Figure 8 shows an example of its application. Figure 8(a) is an electrical diagram. By using the entire current sensor 1000 for each contact of an electromagnetic relay, it is possible to construct a self-diagnostic electromagnetic relay that detects abnormalities in operation. In this case, it is also possible to use a single power supply (for example, 24V), and a voltage divider circuit using a resistor is used to raise the ground G in Figures 6 and 7 to a voltage level that is half that of a single power supply. It is obvious that this can be easily achieved by creating an intermediate potential point. FIG. 8(b) is an example of an application for determining the disconnection status of a lamp or the like.

In some automobiles, the lighting status of various lamps L cannot be checked directly from the driver's seat. Therefore, if a current sensor 1000 with a warning lamp is placed in the driver's seat, the lighting state of the lamp can be confirmed.
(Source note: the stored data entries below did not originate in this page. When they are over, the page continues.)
Lemma lichess_path_of_a_valid_fen_witness :
  let fen := js "rnbqkbnr/pppppppp/8/8/4P3/8/PPPP1PPP/RNBQKBNR b KQkq e3 0 1" in
  editorFen fen
  /\ fields fen = [js "rnbqkbnr/pppppppp/8/8/4P3/8/PPPP1PPP/RNBQKBNR"; js "b"; js "KQkq";
                   js "e3"; js "0"; js "1"]
  /\ lichessFEN fen = js "rnbqkbnr/pppppppp/8/8/4P3/8/PPPP1PPP/RNBQKBNR_b_KQkq_3_0_1"
  /\ lichessFEN fen
     = join (js "_") [js "rnbqkbnr/pppppppp/8/8/4P3/8/PPPP1PPP/RNBQKBNR"; js "b"; js "KQkq";
                      filter (fun a => lichessChar a = true) (js "e3"); js "0"; js "1"].
Proof.
  intros fen.
  assert (He : editorFen fen) by (split; [by vm_compute | by decided]).
  assert (Hf : fields fen = [js "rnbqkbnr/pppppppp/8/8/4P3/8/PPPP1PPP/RNBQKBNR"; js "b";
                             js "KQkq"; js "e3"; js "0"; js "1"]) by reflexivity.
  split; [exact He|]. split; [exact Hf|]. split; [reflexivity|].
  apply (lichess_path_of_a_valid_fen _ _ _ _ _ _ _ He Hf).
Defined.

Lemma length_lichessFEN (fen : jsstring) : length (lichessFEN fen) <= length fen.
Proof.
  unfold lichessFEN, underscored.
  etransitivity; [apply length_filter|]. by rewrite length_map.
Qed.

(** X14.  The two Lichess buttons, on a valid FEN of at most 200 characters
    with one king of each colour: the link is opened without a question to
    the user, the state is left alone, and the address is the fixed prefix
    followed by the path above. *)
Theorem lichess_buttons_open_the_path (confirm : jsstring -> bool) (st : AppState) :
  editorFen (fen st) -> checkKingCounts (fen st) = [] -> length (fen st) <= 200 ->
  handleAnalyzeLichess confirm st
  = (st, Opened (js "https://lichess.org/analysis/" ++ lichessFEN (fen st)))
  /\ handleEditorLichess confirm st
     = (st, Opened (js "https://lichess.org/editor/" ++ lichessFEN (fen st))).
Proof.
  intros He Hk Hlen. destruct (editorFen_validate _ He) as [_ Hv].
  pose proof (length_lichessFEN (fen st)) as Hl.
  unfold handleAnalyzeLichess, handleEditorLichess.
  replace (200 <? length (lichessFEN (fen st))) with false
    by (symmetry; apply Nat.ltb_ge; lia).
  rewrite Hv, Hk. split; reflexivity.
Qed.

Lemma lichess_buttons_open_the_path_witness :
  editorFen (fen initialState) /\ checkKingCounts (fen initialState) = []
  /\ length (fen initialState) <= 200
  /\ handleAnalyzeLichess (fun _ => false) initialState
     = (initialState,
        Opened (js "https://lichess.org/analysis/rnbqkbnr/pppppppp/8/8/8/8/PPPPPPPP/RNBQKBNR_w_KQkq_-_0_1")).
Proof.
  assert (Hk : checkKingCounts (fen initialState) = []) by reflexivity.
  assert (Hl : length (fen initialState) <= 200) by (vm_compute; lia).
  split; [apply editorFen_DEFAULT_POSITION|]. split; [exact Hk|]. split; [exact Hl|].
  destruct (lichess_buttons_open_the_path (fun _ => false) initialState
              editorFen_DEFAULT_POSITION Hk Hl) as [-> _].
  reflexivity.
Defined.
[Brief explanation of the drawing]

FIG. 1 is a diagram showing an example of the material composition of a single-hole magnetic core 1 made of a single-hole magnetic material used in the present invention, and FIG. 3 is a diagram showing the basic configuration of the present invention, FIG. 3 is a diagram for explaining the operating principle of the present invention using the magnetic core 40B-Iex characteristics, FIG. FIG. 6 is an overall circuit diagram for automatically carrying out the operating principle of the present invention; FIG. 7 is another circuit example of the current sensor shown in FIG. 6. FIG. 8 is a diagram showing an application example. In the figure, 1 is the magnetic core, 2 is the excitation winding, 3 is the input winding, 2a,
2b, 3a, 3b are terminals, 4 is a magnetic core to which the winding is fixed, 5
is a capacitor, 17 is a choke coil, 19 is an indicator needle,
30 is a single-hole conductor, 40 is a variable resistor, 100 is a magnetic sensing section, 200 is a display circuit section, 250 is a DC stabilized power supply section, 300 is a cancellation winding, 400 is a comparator, 500 is a display circuit section, A , B is the node, G is the ground, OP+,
OF2 is an operational amplifier, P is a non-inverting terminal, and N is an inverting terminal. Agent Patent Attorney Masamitsu Akizawa and 2 others Figure 63 Q Figure n Figure 5

Claims (1)

[Scope of Claims] A single-hole magnetic core that collects a magnetic field generated by a current to be measured along the direction of a magnetic path around a hole in a perforated magnetic material; an input circuit in which the current flows through an input winding passing through a hole in the single-hole magnetic core; a first element is an excitation winding wound around the single-hole magnetic core;
a bridge circuit in which an element, a third element, and a fourth element are configured by resistors, and a positive or negative saturated DC voltage corresponding to the sign of a bridge unbalanced voltage at an intermediate point of the bridge circuit is applied between the terminals of the bridge circuit. Operation type current °C.